The difference in performance and memory usage is made clear with an example. Assume that an actor in a model uses a big table to store its state. Using the serialization scheme, the whole table needs to be serialized and backed up at a checkpoint. However, using the incremental approach, only those elements changed after the checkpoint is created are backed up. If only very few elements are changed (though they might be changed many times), very few record entries are needed.

The refactoring done in the source code to enable this checkpointing is discussed in the following subsections.

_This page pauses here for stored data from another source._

Lemma RunWrapped_events i c rule evidence faults :
  RunWrapped Digest quote (sender := dry_world quote c) i used rule true evidence "" faults env_ok =
  if negb (ValidRule rule) then Err (ErrUnknownRule rule)
  else match Replay (sim_accepts Digest quote (sender := dry_world quote c) i rule (sim_initial i used faults)) evidence with
       | Err (_, e) => Err (ErrReplay e)
       | Ok rp => match sim_events Digest quote (sender := dry_world quote c) i rule (sim_initial i used faults) (rp_events rp) with
                  | Ok st => Ok (sim_report i rule st) | Err e => Err e end
       end.
Proof using Type. done. Qed.

(** A prefix of a run is a run. *)
Lemma sim_events_app {sender : World SimWorld} i rule a b : forall st st',
  sim_events Digest quote (sender := sender) i rule st (a ++ b) = Ok st' ->
  exists st1, sim_events Digest quote (sender := sender) i rule st a = Ok st1.
Proof using Type.
  induction a as [|ev a IH]; intros st st' He; cbn [sim_events app] in *; [by eexists|].
  destruct (sim_event _ _ _ _ st ev) as [st1|]; [|done]. by eapply IH.
Qed.

(** A simulation through the client that ended is the fake's own, and short of
    its target. *)
Lemma RunWrapped_dry i c rule evidence faults r : dry_client_of i c ->
  RunWrapped Digest quote (sender := dry_world quote c) i used rule true evidence "" faults env_ok = Ok r ->
  RunOne Digest quote i used rule evidence "" faults env_ok = Ok r /\
  (RequireLedgerComplete ecfg = false -> rs_Target r = 0 \/ rs_Filled r < rs_Target r).
Proof using Hat Hint.
  intros Hc Hr. rewrite RunOne_events. rewrite RunWrapped_events in Hr. destruct (negb (ValidRule rule)); [done|].
  set (st := sim_initial i used faults) in *.
  assert (HW : waiting i st) by (by apply initial_waiting).
  pose proof (Replay_good (sim_accepts Digest quote (sender := dry_world quote c) i rule st) Hat evidence) as Hg.
  destruct (Replay (sim_accepts _ _ (sender := dry_world quote c) i rule st) evidence) as [rp|[rp e]] eqn:Er; [|done]. cbn in Hg.
  destruct (sim_events Digest quote (sender := dry_world quote c) i rule st (rp_events rp)) as [st'|] eqn:Es; [|done]. injection Hr as <-.
  pose proof (dry_events Digest quote i rule c Hc _ _ _ (or_introl HW) Hg Es) as Hs.
  assert (Hr : Replay (sim_accepts Digest quote i rule st) evidence = Ok rp).
  { apply (Replay_alike _ _ _ _ Er). intros past ev [rest Hp]. unfold sim_accepts. rewrite Hp in Hs.
    destruct (sim_events_app _ _ _ _ _ _ Hs) as [st1 ->]. done. }
  rewrite Hr, Hs. split; [done|]. intros Hled.
  destruct (dry_events_unfilled Digest quote i rule c Hc used (conj eq_refl Hled) _ _ _ (or_introl (conj HW eq_refl)) Hg Es)
    as [[_ ->]|[((_ & HE & _) & _) Hu]]; [by left|right].
  cbn [rs_Filled rs_Target sim_report]. pose proof (en_coupled _ _ _ HE) as HC. rewrite (cu_filled _ _ HC).
  destruct (cu_intent _ _ HC) as (_ & _ & <-). exact Hu.
Qed.

(** The intent and the evidence a dry run reads. *)
Definition dry_reads (intentPath evidencePath : string) (i : Intent) (evidence : string) : Prop :=
  exists data, ReadFile intentPath = Some data /\ ParseIntent decode_intent (TrimSpace data) = (i, None) /\
    ReadFile evidencePath = Some evidence.

Lemma dryRunReplay_run intentPath evidencePath rule temp faults r :
  dryRunReplay Digest quote decode_intent cfg ecfg intentPath evidencePath rule temp faults = Ok r ->
  exists i evidence c, dry_reads intentPath evidencePath i evidence /\ wrapClient quote cfg i = Some c /\
    RunWrapped Digest quote (sender := dry_world quote c) i used rule true evidence "" faults env_ok = Ok r.
Proof using Hmode.
  unfold dryRunReplay, ExecutorSends. rewrite Hmode. cbv zeta. destruct (ReadFile intentPath) as [data|] eqn:Ed; [|done].
  destruct (ParseIntent decode_intent (TrimSpace data)) as [i [e|]] eqn:Ep; [done|].
  destruct (ReadFile evidencePath) as [evidence|] eqn:Ee; [|done]. destruct (negb temp); [done|].
  destruct (wrapClient quote cfg i) as [c|] eqn:Ew.
  - destruct (RunWrapped _ _ _ _ _ _ _ _ _ _) as [r'|] eqn:Er; [|done]. intros [= <-]. exists i, evidence, c. split; [by exists data|]. done.
  - unfold RunWrapped. destruct (negb (ValidRule rule)); [done|]. destruct (openJournal _ _ _) as [f [[j s]|]]; done.
Qed.

End replayed.

Section command.
Context `{StrictToml, Process, NetURL, LineCodec, EvidenceCodec, E1Codec} (Digest : State -> string) (quote : string -> string).
Context (decode_intent : string -> option Intent).
Hypothesis Hat : forall raw l, ev_unmarshal raw = Some l -> in_int64 (ln_AtNS l).
Hypothesis Hjson : forall c ch, exists data line, marshal_child ch = Ok data /\ encode_line (dryLine c ch data) = Ok line.

(** C14: A dry run lands where the simulator lands: when [execmock] on these
    arguments prints a result for recorded evidence, it is the result the
    simulator computes for the same intent, rule, durations, evidence and disk
    with the fake gateway right behind the executor; the E1 client and its log
    in between change nothing. *)
Theorem dry_run_refines_execsim args cfg ecfg intentPath evidencePath rule temp faults r :
  runWithLive args = RunReplay cfg ecfg intentPath evidencePath rule ->
  dryRunReplay Digest quote decode_intent cfg ecfg intentPath evidencePath rule temp faults = Ok r ->
  exists i evidence, dry_reads decode_intent intentPath evidencePath i evidence /\
    RunOne Digest quote i (mkConfig true false (StepEvery ecfg) (StaleAfter ecfg)) rule evidence "" faults env_ok = Ok r.
Proof using Hat Hjson.
  intros (Hm & Hled & Hint & _)%runWithLive_replay (i & evidence & c & Hd & Hw & Hr)%(dryRunReplay_run _ _ _ _ _ Hm).
  exists i, evidence. split; [done|]. rewrite <- Hled.
  by destruct (RunWrapped_dry _ _ Hat _ Hint _ _ _ _ _ _ (wrapClient_dry _ Hjson _ Hm _ _ Hw) Hr).
Qed.
(** A new limit, while nothing is posted. *)
Lemma SetRateLimit_told limit limit' now a : 0 < limit' -> alerting limit a (mkTold now []) -> alerting limit' (SetRateLimit limit' a) (mkTold now []).
Proof.
  intros Hl [Hac _ Hp Hla _]. unfold SetRateLimit. destruct (limit' <=? 0) eqn:E; bool_simpl; [lia|].
  split; [done|split; [done|apply Z.le_refl]|done|done|]. intros [] c u l2 t l3; done.
Qed.

Lemma main_told args run_ends now :
  wp told_spec (mkTold now []) (main telegram_ok args run_ends) (fun g res => exited (limit_in_force args) res g).
Proof.
  assert (Hnone : forall limit : Z, apart limit []) by (intros limit [] c u l2 t l3; done).
  unfold main, limit_in_force. destruct (Parse main_flags args ∅) as [[m rest]|e].
  2: { destruct e; (split; [vm_compute; repeat first [left | right]|apply Hnone|done|done]). }
  eapply wp_use; [apply (FromEnv_told now DefaultRateLimit); done|]. cbv beta. intros g a (-> & Ha & _).
  destruct (loadConfig _) as [cfg|e] eqn:El.
  2: { wp_step; [done|]. apply exitCodeWithAlert_told; [by right; right; left|exact Ha]. }
  apply (SetRateLimit_told _ (rc_alertRateLimit cfg)) in Ha; [|by apply loadConfig_ok in El as []].
  eapply wp_use; [apply refreshAlerts_told, Ha|]. cbv beta. clear a Ha. intros g a Ha.
  assert (Hok : exited (rc_alertRateLimit cfg) (exitOK, a) g) by (split; [left|apply Ha|done|done]).
  destruct (run_ends cfg).2 as [e|]; [|exact Hok]. destruct (rf_canceled e); [exact Hok|].
  wp_step; [apply safeRuntimeError_safe|]. apply exitCodeWithAlert_told; [apply exitCode_known|exact Ha].
Qed.

End Alerts.

(** ** A process that fails twice to refresh, and stops *)

Module Alarm.
#[local] Existing Instance Startup.Sample.net.
#[local] Existing Instance Startup.Sample.toml.
#[local] Existing Instance Startup.Sample.process.
Definition minute : Z := 60000000000.
(** A minute passes between two readings; Telegram answers with a failure. *)
Definition world (now : Z) (R : Set) (o : alert_op R) : Z * R :=
  match o in alert_op R return Z * R with
  | AlertNow => (now + minute, now + minute)
  | NewAlertRequest _ => (now, true)
  | PostAlert _ _ _ => (now, Response 500 (mkBody "" None))
  | LogDisabled | LogFailed _ | LogConfig | LogStopped _ | RecvTransient => (now, tt)
  end.
Definition ends (cfg : runtimeConfig) : nat * option run_failure :=
  (12%nat, Some (mkRunFailure (MStop SEventsClosed) "dial wss://host: refused" false)).
Notation process_run := (Prog.run world 0 (main (fun _ => true) ["-config"; "fillwire.toml"] ends)).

3.1. Basic refactoring of state variables

The basic part of this refactoring to transform each assignment to state variables (once they are detected) into a backup function. The backup function first records the previous state of the affected variable, and then assign a new value to it. E.g., assume the following assignment to state variable a:

a = 1;

It can be refactored as:

$ASSIGN$a(1);

The function $ASSIGN$a is a new function as follows:

private int $ASSIGN$a(int newValue) {
    if (a checkpoint is created) and
       (a is not backed up since the creation of the checkpoint)
        record the current value of a;
    return a = newValue;
}

In this way, assuming that every assignment to state variables (remind that they must be private) in the current class are precisely captured and transformed, they are always backed up before change.

3.2. Arrays

One may use arrays as state variable, in which case the above solution does not quite work. In the following example, the first assignment is correctly refactored, but not the second or third:

a = new char[1][];
a[0] = new char[1];
a[0][0] = 'A';

As an improved solution, the refactoring should take arrays into account and generate different functions for different numbers of indices. This would correctly refactor the above example as follows:

$ASSIGN$a(new char[1][]);
$ASSIGN$a(0, new char[1]);
$ASSIGN$a(0, 0, 'A');

The following three functions are generated:

private char[][] $ASSIGN$a(char[][] newValue) {
    ...
}
private char[] $ASSIGN$a(int index0, char[] newValue) {
    ...
}
private char $ASSIGN$a(int index0, int index1, char newValue) {
    ...
}

Another difficulty arising from arrays is assigning them to local variables or passing them as parameters to functions. In such cases, unless context-sensitive analysis is used, we have to copy the whole array as serialization would do. Considier the following example, where a is a state variable with array type:

int[] iArray = a;
iArray[0] = 0;

The approach discussed above cannot detect this change in element 0. It is necessary to back up a whenever it is assigned to a variable (or used as an actual parameter).

3.3. Other collection types

Collection types, such as hash tables and sets, also cause problem. The solution is to subclass every collection type, and in each function that changes its element(s), the change is recorded before it takes effect.

^[1]As a refinement, we may use some source-level annotation to explicitly identify state variables.

^[2]As a refinement, some old backup information may be paged out to a disk file.